**What is being asked:** Range to reproduce from the entries below: the line with "erewrite ex_alu64_imm; [|code_tac|reg_tac|].", the line with "[reg_tac|reg_tac|done|].", and every line in between. Give them exactly and give nothing else.

**Extracted material:**
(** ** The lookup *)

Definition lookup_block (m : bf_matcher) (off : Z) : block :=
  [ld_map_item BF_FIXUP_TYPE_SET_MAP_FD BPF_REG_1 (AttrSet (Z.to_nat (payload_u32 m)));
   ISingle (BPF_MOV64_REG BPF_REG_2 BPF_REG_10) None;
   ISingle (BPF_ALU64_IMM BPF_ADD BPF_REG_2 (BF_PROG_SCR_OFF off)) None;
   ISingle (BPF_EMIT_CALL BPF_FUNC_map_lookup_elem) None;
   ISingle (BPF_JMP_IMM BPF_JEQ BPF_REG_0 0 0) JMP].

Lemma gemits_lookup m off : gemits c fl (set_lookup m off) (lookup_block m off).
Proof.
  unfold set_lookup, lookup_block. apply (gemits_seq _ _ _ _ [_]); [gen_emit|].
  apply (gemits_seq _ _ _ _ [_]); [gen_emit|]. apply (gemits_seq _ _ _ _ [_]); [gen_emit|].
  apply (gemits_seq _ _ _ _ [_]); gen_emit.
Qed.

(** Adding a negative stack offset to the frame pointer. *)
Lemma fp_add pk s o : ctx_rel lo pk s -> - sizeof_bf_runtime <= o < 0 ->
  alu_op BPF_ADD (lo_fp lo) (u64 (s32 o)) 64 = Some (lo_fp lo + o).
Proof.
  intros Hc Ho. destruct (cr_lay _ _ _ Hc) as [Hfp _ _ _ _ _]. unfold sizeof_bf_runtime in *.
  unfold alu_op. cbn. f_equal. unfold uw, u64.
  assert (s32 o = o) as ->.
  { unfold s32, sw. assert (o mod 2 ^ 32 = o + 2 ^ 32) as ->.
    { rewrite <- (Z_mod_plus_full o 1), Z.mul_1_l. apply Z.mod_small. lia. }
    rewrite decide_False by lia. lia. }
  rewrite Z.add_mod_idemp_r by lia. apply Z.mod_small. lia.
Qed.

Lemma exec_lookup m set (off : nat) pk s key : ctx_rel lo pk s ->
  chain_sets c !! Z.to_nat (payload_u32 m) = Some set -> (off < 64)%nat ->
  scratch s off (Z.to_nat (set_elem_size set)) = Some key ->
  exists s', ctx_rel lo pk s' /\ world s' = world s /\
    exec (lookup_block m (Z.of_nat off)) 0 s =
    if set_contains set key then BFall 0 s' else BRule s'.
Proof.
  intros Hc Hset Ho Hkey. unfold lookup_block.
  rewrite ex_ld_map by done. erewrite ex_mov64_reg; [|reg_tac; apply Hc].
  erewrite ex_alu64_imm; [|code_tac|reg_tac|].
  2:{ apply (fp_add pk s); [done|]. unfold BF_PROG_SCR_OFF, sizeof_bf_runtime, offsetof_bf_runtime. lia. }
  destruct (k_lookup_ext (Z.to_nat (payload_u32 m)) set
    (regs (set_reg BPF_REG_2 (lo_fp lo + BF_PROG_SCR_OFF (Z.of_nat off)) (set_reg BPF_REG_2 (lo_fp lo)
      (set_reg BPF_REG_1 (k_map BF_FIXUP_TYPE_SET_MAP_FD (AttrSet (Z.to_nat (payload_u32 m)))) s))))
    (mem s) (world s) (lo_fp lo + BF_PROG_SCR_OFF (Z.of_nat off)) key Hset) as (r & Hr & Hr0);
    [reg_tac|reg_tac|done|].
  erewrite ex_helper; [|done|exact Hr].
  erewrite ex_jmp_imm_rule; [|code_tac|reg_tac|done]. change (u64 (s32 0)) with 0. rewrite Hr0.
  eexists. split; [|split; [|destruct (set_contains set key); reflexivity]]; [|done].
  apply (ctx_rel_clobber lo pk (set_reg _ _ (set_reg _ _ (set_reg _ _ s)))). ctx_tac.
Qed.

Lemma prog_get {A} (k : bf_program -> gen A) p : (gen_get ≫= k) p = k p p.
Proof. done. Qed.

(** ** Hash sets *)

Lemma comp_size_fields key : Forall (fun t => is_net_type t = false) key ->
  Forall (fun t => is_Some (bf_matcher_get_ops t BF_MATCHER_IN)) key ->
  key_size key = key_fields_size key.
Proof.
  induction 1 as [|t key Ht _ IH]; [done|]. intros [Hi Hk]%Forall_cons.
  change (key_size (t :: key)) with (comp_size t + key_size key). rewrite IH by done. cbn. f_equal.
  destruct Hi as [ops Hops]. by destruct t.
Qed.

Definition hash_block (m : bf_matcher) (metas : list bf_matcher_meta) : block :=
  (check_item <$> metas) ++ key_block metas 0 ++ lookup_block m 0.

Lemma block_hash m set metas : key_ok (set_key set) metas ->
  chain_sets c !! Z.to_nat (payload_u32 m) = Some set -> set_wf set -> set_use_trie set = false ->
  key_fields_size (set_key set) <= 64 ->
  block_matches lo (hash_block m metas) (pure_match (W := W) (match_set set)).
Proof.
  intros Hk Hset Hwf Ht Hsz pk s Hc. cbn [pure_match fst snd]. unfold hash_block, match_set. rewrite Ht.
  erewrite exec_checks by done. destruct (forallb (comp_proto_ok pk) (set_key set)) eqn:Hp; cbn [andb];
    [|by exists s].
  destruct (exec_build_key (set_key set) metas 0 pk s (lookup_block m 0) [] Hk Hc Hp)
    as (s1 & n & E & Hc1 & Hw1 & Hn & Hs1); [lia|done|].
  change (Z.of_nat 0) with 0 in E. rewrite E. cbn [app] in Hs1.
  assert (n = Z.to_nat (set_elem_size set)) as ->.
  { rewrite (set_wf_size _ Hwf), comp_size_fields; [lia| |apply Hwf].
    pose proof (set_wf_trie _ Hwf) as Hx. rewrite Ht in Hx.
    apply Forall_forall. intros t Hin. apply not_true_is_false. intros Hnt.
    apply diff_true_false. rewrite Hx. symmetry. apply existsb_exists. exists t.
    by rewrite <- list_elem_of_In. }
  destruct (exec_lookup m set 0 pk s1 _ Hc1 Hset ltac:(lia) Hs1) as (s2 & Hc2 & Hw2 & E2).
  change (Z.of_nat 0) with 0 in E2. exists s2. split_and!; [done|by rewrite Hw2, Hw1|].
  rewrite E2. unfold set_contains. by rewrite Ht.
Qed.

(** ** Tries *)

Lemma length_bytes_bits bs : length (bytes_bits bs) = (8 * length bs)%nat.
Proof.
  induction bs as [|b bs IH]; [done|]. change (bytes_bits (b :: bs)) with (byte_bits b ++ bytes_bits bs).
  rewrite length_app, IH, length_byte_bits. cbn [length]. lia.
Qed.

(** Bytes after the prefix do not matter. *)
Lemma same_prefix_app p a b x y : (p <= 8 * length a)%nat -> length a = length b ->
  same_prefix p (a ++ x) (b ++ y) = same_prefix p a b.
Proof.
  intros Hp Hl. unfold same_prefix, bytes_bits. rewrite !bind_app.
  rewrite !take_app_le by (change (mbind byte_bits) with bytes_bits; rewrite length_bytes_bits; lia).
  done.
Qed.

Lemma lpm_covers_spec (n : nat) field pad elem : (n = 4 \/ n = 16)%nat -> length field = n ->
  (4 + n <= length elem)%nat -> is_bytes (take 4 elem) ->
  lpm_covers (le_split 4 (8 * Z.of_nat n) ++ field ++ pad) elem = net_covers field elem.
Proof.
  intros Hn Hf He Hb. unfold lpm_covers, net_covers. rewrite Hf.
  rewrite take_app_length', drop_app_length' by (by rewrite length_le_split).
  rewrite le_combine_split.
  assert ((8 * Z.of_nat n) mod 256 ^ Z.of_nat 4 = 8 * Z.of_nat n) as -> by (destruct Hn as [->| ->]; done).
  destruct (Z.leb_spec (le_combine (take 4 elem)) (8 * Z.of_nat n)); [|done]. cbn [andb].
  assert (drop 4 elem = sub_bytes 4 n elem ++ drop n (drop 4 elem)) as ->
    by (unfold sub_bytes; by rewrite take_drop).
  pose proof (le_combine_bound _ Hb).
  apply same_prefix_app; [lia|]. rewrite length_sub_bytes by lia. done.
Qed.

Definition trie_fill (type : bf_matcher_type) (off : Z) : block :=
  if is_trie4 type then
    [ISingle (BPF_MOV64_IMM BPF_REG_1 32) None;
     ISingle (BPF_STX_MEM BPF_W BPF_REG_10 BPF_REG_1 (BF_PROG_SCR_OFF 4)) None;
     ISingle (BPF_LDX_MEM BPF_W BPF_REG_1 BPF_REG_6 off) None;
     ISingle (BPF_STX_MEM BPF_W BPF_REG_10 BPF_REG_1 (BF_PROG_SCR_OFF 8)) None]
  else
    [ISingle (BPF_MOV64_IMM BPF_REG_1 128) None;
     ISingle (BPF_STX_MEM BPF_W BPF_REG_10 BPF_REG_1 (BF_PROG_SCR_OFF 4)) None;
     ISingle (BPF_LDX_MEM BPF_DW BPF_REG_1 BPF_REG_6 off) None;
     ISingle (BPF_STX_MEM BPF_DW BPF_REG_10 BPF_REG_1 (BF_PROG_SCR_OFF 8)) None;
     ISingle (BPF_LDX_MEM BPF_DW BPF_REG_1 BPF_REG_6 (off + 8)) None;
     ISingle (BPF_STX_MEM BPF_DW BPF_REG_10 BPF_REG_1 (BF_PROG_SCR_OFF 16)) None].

**Written answer:**
  erewrite ex_alu64_imm; [|code_tac|reg_tac|].
  2:{ apply (fp_add pk s); [done|]. unfold BF_PROG_SCR_OFF, sizeof_bf_runtime, offsetof_bf_runtime. lia. }
  destruct (k_lookup_ext (Z.to_nat (payload_u32 m)) set
    (regs (set_reg BPF_REG_2 (lo_fp lo + BF_PROG_SCR_OFF (Z.of_nat off)) (set_reg BPF_REG_2 (lo_fp lo)
      (set_reg BPF_REG_1 (k_map BF_FIXUP_TYPE_SET_MAP_FD (AttrSet (Z.to_nat (payload_u32 m)))) s))))
    (mem s) (world s) (lo_fp lo + BF_PROG_SCR_OFF (Z.of_nat off)) key Hset) as (r & Hr & Hr0);
    [reg_tac|reg_tac|done|].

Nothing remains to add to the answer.